Wyjdź poza swoją strefę komfortu. To się opłaca.

Lider od kuchni

Dużo mówi się o młodym pokoleniu

i sposobie zarządzania tą grupą. Czytałam o tym tysiące artykułów i wydawało mi się, że wiem wiele. Do tej pory nie doświadczyłam na własnej skórze tak dobitnie, jak bardzo różnimy się w podejściu do życia.

Miałam okazję prowadzić dość wnikliwą rozmowę na temat oczekiwań moich versus pracownika. Na pierwszy rzut oka wydawałoby się, że chcemy tego samego. Dążymy do dobrostanu. W sumie to samo, ale jak bardzo różni w podejściu do osiągnięcia celu jesteśmy!

Po pierwsze,

jako szef nie patrzę tylko na swoje dobro, ani na dobro jednego pracownika. Gdybym miała takie krótkowzroczne podejście, to nie nadążyłabym za dotrudnianiem ludzi. A patrząc na nasz wskaźnik rotacji w odniesieniu do średniej z tamtego roku w Polsce, to nie jest tak źle.
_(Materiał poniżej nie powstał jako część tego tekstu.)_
(* ===== verification/Cells.v ===== *)
(** * [atomex]: atomic cells, counters and pointers

    Models the cells of [crates/atomex/src/atomic_cell_.rs] and [fetch.rs] (the
    integers of every width, signed or not), [AtomicCount] ([atomic_count_.rs]) and
    [AtomexPtr] ([atomex_ptr_.rs]), whose operations are the loops of [Atomex.v] on
    a nullable pointer.  One access of a cell is one step. *)

From S2P Require Import Prelude Atomex.

(** ** Integers *)

(** A type of [TrAtomicData]: its width and its sign. *)
Record int_ty : Type := IntTy { bits : Z; signed : bool }.

Definition int_min (ty : int_ty) : Z := if signed ty then - 2 ^ (bits ty - 1) else 0.
Definition is_int (ty : int_ty) (v : Z) : Prop :=
  int_min ty ≤ v < int_min ty + 2 ^ bits ty.
#[export] Instance is_int_dec ty v : Decision (is_int ty v).
Proof. unfold is_int; apply _. Defined.

(** The value of the type that is congruent to [v]. *)
Definition wrap (ty : int_ty) (v : Z) : Z :=
  (v - int_min ty) mod 2 ^ bits ty + int_min ty.

Section ints.
Context (ty : int_ty) (Hbits : 0 < bits ty).

Lemma pow_bits : 0 < 2 ^ bits ty.
Proof using Hbits. apply Z.pow_pos_nonneg; lia. Qed.

Lemma wrap_range v : is_int ty (wrap ty v).
Proof using Hbits.
  unfold is_int, wrap. pose proof (Z.mod_pos_bound (v - int_min ty) (2 ^ bits ty) pow_bits).
  lia.
Qed.

Lemma wrap_id v : is_int ty v → wrap ty v = v.
Proof using Hbits. unfold is_int, wrap. intros Hv. rewrite Z.mod_small by lia. lia. Qed.

Lemma wrap_add a b : wrap ty (wrap ty a + b) = wrap ty (a + b).
Proof using Hbits.
  unfold wrap. f_equal.
  replace ((a - int_min ty) mod 2 ^ bits ty + int_min ty + b - int_min ty)
    with ((a - int_min ty) mod 2 ^ bits ty + b) by lia.
  rewrite Z.add_mod_idemp_l by (pose proof pow_bits; lia). f_equal. lia.
Qed.

(** Values less than a whole turn apart stay apart. *)
Lemma wrap_inj a b : wrap ty a = wrap ty b → a - b < 2 ^ bits ty → b - a < 2 ^ bits ty → a = b.
Proof using Hbits.
  unfold wrap. intros E Ha Hb. pose proof pow_bits as Hp.
  pose proof (Z.div_mod (a - int_min ty) (2 ^ bits ty)).
  pose proof (Z.div_mod (b - int_min ty) (2 ^ bits ty)).
  assert ((a - int_min ty) mod 2 ^ bits ty = (b - int_min ty) mod 2 ^ bits ty) by lia.
  set (qa := (a - int_min ty) / 2 ^ bits ty) in *.
  set (qb := (b - int_min ty) / 2 ^ bits ty) in *.
  assert (a - b = 2 ^ bits ty * (qa - qb)) by lia.
  assert (qa = qb) as <- by nia. lia.
Qed.
End ints.

(** ** [TrAtomicCell] and [fetch]

    An access gives its answer and the new content of the cell. *)

Definition load {T} (cell : T) : T * T := (cell, cell).
Definition store {T} (val cell : T) : unit * T := (tt, val).
Definition swap {T} (val cell : T) : T * T := (cell, val).
Definition compare_exchange {T} `{EqDecision T} (current desired cell : T) : result T T * T :=
  compare_exchange_weak false cell current desired.

Section fetch.
Context (ty : int_ty).

Definition fetch_add (val cell : Z) : Z * Z := (cell, wrap ty (cell + val)).
Definition fetch_sub (val cell : Z) : Z * Z := (cell, wrap ty (cell - val)).
Definition fetch_and (val cell : Z) : Z * Z := (cell, Z.land cell val).
Definition fetch_nand (val cell : Z) : Z * Z := (cell, wrap ty (Z.lnot (Z.land cell val))).
Definition fetch_or (val cell : Z) : Z * Z := (cell, Z.lor cell val).
Definition fetch_xor (val cell : Z) : Z * Z := (cell, Z.lxor cell val).
Definition fetch_max (val cell : Z) : Z * Z := (cell, Z.max cell val).
Definition fetch_min (val cell : Z) : Z * Z := (cell, Z.min cell val).
Definition fetch_update (f : Z → option Z) (cell : Z) : result Z Z * Z :=
  match f cell with Some val => (Ok cell, val) | None => (Err cell, cell) end.
End fetch.

(** The accesses that write, with their operands. *)
Inductive cell_op : Type :=
| Store (val : Z) | Swap (val : Z) | CompareExchange (current desired : Z)
| FetchAdd (val : Z) | FetchSub (val : Z) | FetchAnd (val : Z) | FetchNand (val : Z)
| FetchOr (val : Z) | FetchXor (val : Z) | FetchMax (val : Z) | FetchMin (val : Z)
| FetchUpdate (f : Z → option Z).

(** The value an access reports, if it reports one, and the new content. *)
Definition cell_do (ty : int_ty) (op : cell_op) (cell : Z) : option Z * Z :=
  let value r := match r with Ok v => v | Err v => v end in
  match op with
  | Store v => (None, (store v cell).2)
  | Swap v => let '(a, c) := swap v cell in (Some a, c)
  | CompareExchange cur des => let '(a, c) := compare_exchange cur des cell in (Some (value a), c)
  | FetchAdd v => let '(a, c) := fetch_add ty v cell in (Some a, c)
  | FetchSub v => let '(a, c) := fetch_sub ty v cell in (Some a, c)
  | FetchAnd v => let '(a, c) := fetch_and v cell in (Some a, c)
  | FetchNand v => let '(a, c) := fetch_nand ty v cell in (Some a, c)
  | FetchOr v => let '(a, c) := fetch_or v cell in (Some a, c)
  | FetchXor v => let '(a, c) := fetch_xor v cell in (Some a, c)
  | FetchMax v => let '(a, c) := fetch_max v cell in (Some a, c)
  | FetchMin v => let '(a, c) := fetch_min v cell in (Some a, c)
  | FetchUpdate f => let '(a, c) := fetch_update f cell in (Some (value a), c)
  end.

(** The operands that are stored or combined bit by bit are values of the type. *)
Definition operands_ok (ty : int_ty) (op : cell_op) : Prop :=
  match op with
  | Store v | Swap v | CompareExchange _ v | FetchAnd v | FetchOr v | FetchXor v
  | FetchMax v | FetchMin v => is_int ty v
  | FetchAdd _ | FetchSub _ | FetchNand _ => True
  | FetchUpdate f => ∀ c v, is_int ty c → f c = Some v → is_int ty v
  end.

(** A value of the type is one whose high bits are all alike (all 0, or all 1 too in
    a signed type). *)
Definition high_bits (ty : int_ty) (v : Z) : Z :=
  Z.shiftr v (if signed ty then bits ty - 1 else bits ty).

Lemma is_int_high ty v :
  0 < bits ty →
  is_int ty v ↔ high_bits ty v = 0 ∨ signed ty = true ∧ high_bits ty v = -1.
Proof.
  intros Hb. unfold is_int, int_min, high_bits.
  assert (Hk : 2 ^ bits ty = 2 * 2 ^ (bits ty - 1)) by (rewrite <- Z.pow_succ_r by lia; f_equal; lia).
  assert (Hdiv : ∀ k, 0 ≤ k → Z.shiftr v k * 2 ^ k ≤ v < (Z.shiftr v k + 1) * 2 ^ k).
  { intros k Hk'. rewrite Z.shiftr_div_pow2 by done. assert (0 < 2 ^ k) by (apply Z.pow_pos_nonneg; lia).
    pose proof (Z.div_mod v (2 ^ k)). pose proof (Z.mod_pos_bound v (2 ^ k)). nia. }
  assert (0 < 2 ^ (bits ty - 1)) by (apply Z.pow_pos_nonneg; lia).
  destruct (signed ty).
  - specialize (Hdiv (bits ty - 1) ltac:(lia)). set (q := Z.shiftr v _) in *.
    split; [|intros [E|[_ E]]; rewrite E in *; lia].
    intros. assert (q = 0 ∨ q = -1) as [-> | ->] by nia; [by left|by right].
  - specialize (Hdiv (bits ty) ltac:(lia)). set (q := Z.shiftr v _) in *.
    split; [|intros [E|[? _]]; [rewrite E in *; lia|done]].
    intros. left. nia.
Qed.

Lemma is_int_bitop ty f a b :
  0 < bits ty →
  (∀ a b k, Z.shiftr (f a b) k = f (Z.shiftr a k) (Z.shiftr b k)) →
  f 0 0 = 0 → (∀ x y, (x = 0 ∨ x = -1) → (y = 0 ∨ y = -1) → f x y = 0 ∨ f x y = -1) →
  is_int ty a → is_int ty b → is_int ty (f a b).
Proof.
  intros Hb Hf H0 H1. rewrite !is_int_high by done. unfold high_bits. rewrite Hf.
  destruct (signed ty).
  - intros Ha Hb'. destruct (H1 (Z.shiftr a (bits ty - 1)) (Z.shiftr b (bits ty - 1)));
      [tauto|tauto|by left|by right].
  - intros [->|[? _]] [->|[? _]]; try done. by left.
Qed.

(** An atomic integer never leaves its type, and every access that reports a value
    reports the one it found: additions, subtractions and negated conjunctions wrap,
    at every width, signed or not. *)
Theorem cell_ops_typed (ty : int_ty) (op : cell_op) (cell : Z) :
  0 < bits ty → is_int ty cell → operands_ok ty op →
  is_int ty (cell_do ty op cell).2 ∧
  (∀ a, (cell_do ty op cell).1 = Some a → a = cell).
Proof.
  intros Hb Hc Ho.
  assert (H01 : ∀ f, f 0 0 = 0 ∨ f 0 0 = -1 → f 0 (-1) = 0 ∨ f 0 (-1) = -1 →
    f (-1) 0 = 0 ∨ f (-1) 0 = -1 → f (-1) (-1) = 0 ∨ f (-1) (-1) = -1 →
    ∀ x y, (x = 0 ∨ x = -1) → (y = 0 ∨ y = -1) → f x y = 0 ∨ f x y = -1)
    by by intros f ???? x y [-> | ->] [-> | ->].
  destruct op; simpl in *; try (split; [|by intros ? [= <-]]); try done;
    try (by apply wrap_range).
  - unfold compare_exchange, compare_exchange_weak.
    case_decide; simpl; (split; [done|by intros ? [= <-]]).
  - apply is_int_bitop; try done; [intros; apply Z.shiftr_land|by apply H01; auto].
  - apply is_int_bitop; try done; [intros; apply Z.shiftr_lor|by apply H01; auto].
  - apply is_int_bitop; try done; [intros; apply Z.shiftr_lxor|by apply H01; auto].
  - unfold is_int in *. lia.
  - unfold is_int in *. lia.
  - unfold fetch_update. destruct (f cell) as [v|] eqn:E; simpl.
    + split; [by eapply Ho|by intros ? [= <-]].
    + split; [done|by intros ? [= <-]].
Qed.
Oczekiwanie pracownika, że jako jedynemu należą się przywileje, jest dla mnie nieakceptowalną pomyłką. Jeśli ograniczamy wydatki szkoleniowe, to wszystkim, a nie jednemu czy dwóm. Licząc na to, że się nikt nie dowie, pakujemy się w negatywne opinie pozostałych, którzy prędzej czy później i tak dotrą do prawdy. Sprawiedliwie nie zawsze oznacza po równo, ale adekwatnie i z zachowaniem zasad.

Po drugie, 

nie wygłaszam opinii bez ich wcześniejszej analizy i rozpoznania tematu. Ocenić nierozważnie i bezpodstawnie można zawsze. Zrobić to z głową, to już sztuka. Sugeruję, zanim powiesz, że podejmuję błędne decyzje, wynurz swój czubek nosa poza własną strefę komfortu i zapytaj. Tak niewiele, a tak wiele może zmienić. Najbardziej rozbrajająca w swej krótkowzroczności opinia, która mnie zaskoczyła. Zarzut, że zwolniliśmy w styczniu tego roku pracowników, których nota bene notorycznie nie było, a następnie za kilka miesięcy będziemy pewnie dotrudniać. To zarzut pod moim adresem.  Skąd w ludziach ten brak  analitycznego myślenia? Brak reakcji z mojej strony na analizy finansowe, które w sposób oczywisty i niezaprzeczalny wskazują na zbyt wysokie zatrudnienie w stosunku do aktualnych potrzeb mogłoby być poczytane, jako frywolność, brak ekonomicznego podejścia lub lekkomyślność. Zawsze w ślad za zwiększonymi potrzebami kadrowymi idzie dotrudnienie pracowników, ale to zawsze musi być spójne z potrzebami. Inaczej ponosisz bezpodstawnie koszty, które można przeznaczyć m.in. na podwyżki dla innych, którzy rewelacyjnie spełniają swoje zadania znacznie ponad normę. Decyzje te zazwyczaj nie są proste, zawsze pociągają za sobą różnego rodzaju emocje.

Po trzecie,

daję sobie prawo pytać i dociekać. Zamiast narzekać, że czegoś nie wiem, bądź nie dostaję, najpierw pytam czy istnieje taka szansa. Nauczyłam się tego już w szkole podstawowej. To właśnie wtedy nauczycielka języka polskiego kwestionowała nasze wypowiedzi tłumacząc nam, że narzekanie należy do tetryków a my jesteśmy młodym pokoleniem, które ma pytać, kwestionować, dociekać, a nie marudzić. To ostateczność! Teraz zauważam jak łatwo niektórym przychodzi biadolenie. Zadziwiające jest dla mnie to, że można przeżyć dwadzieścia kilka lat i nie dać sobie przez ten czas prawa do dociekania prawdy. Jak można zaszufladkować się w danym przekonaniu i nie dać sobie prawa do dopytania czy faktycznie tak jest jak myślisz? „Nie zgłaszam potrzeby szkoleniowej, bo nikt mi nie powiedział, że można.” Błagam! To dlaczego korzystasz z kawy, herbaty? Przecież o tym, że można, też nie mówiliśmy. Kurczę, nie dajmy się zwariować! Jeśli czegoś chcesz, przyjdź i zapytaj czy możesz. Od tego masz ludzi wokół. Szef nie jest jedynym punktem informacyjnym w firmie. I szczerze? Nawet nie chcę być. Po to właśnie zatrudniłam menedżerów, aby odpowiedzieli na Twoje pytania, rozwiali wątpliwości.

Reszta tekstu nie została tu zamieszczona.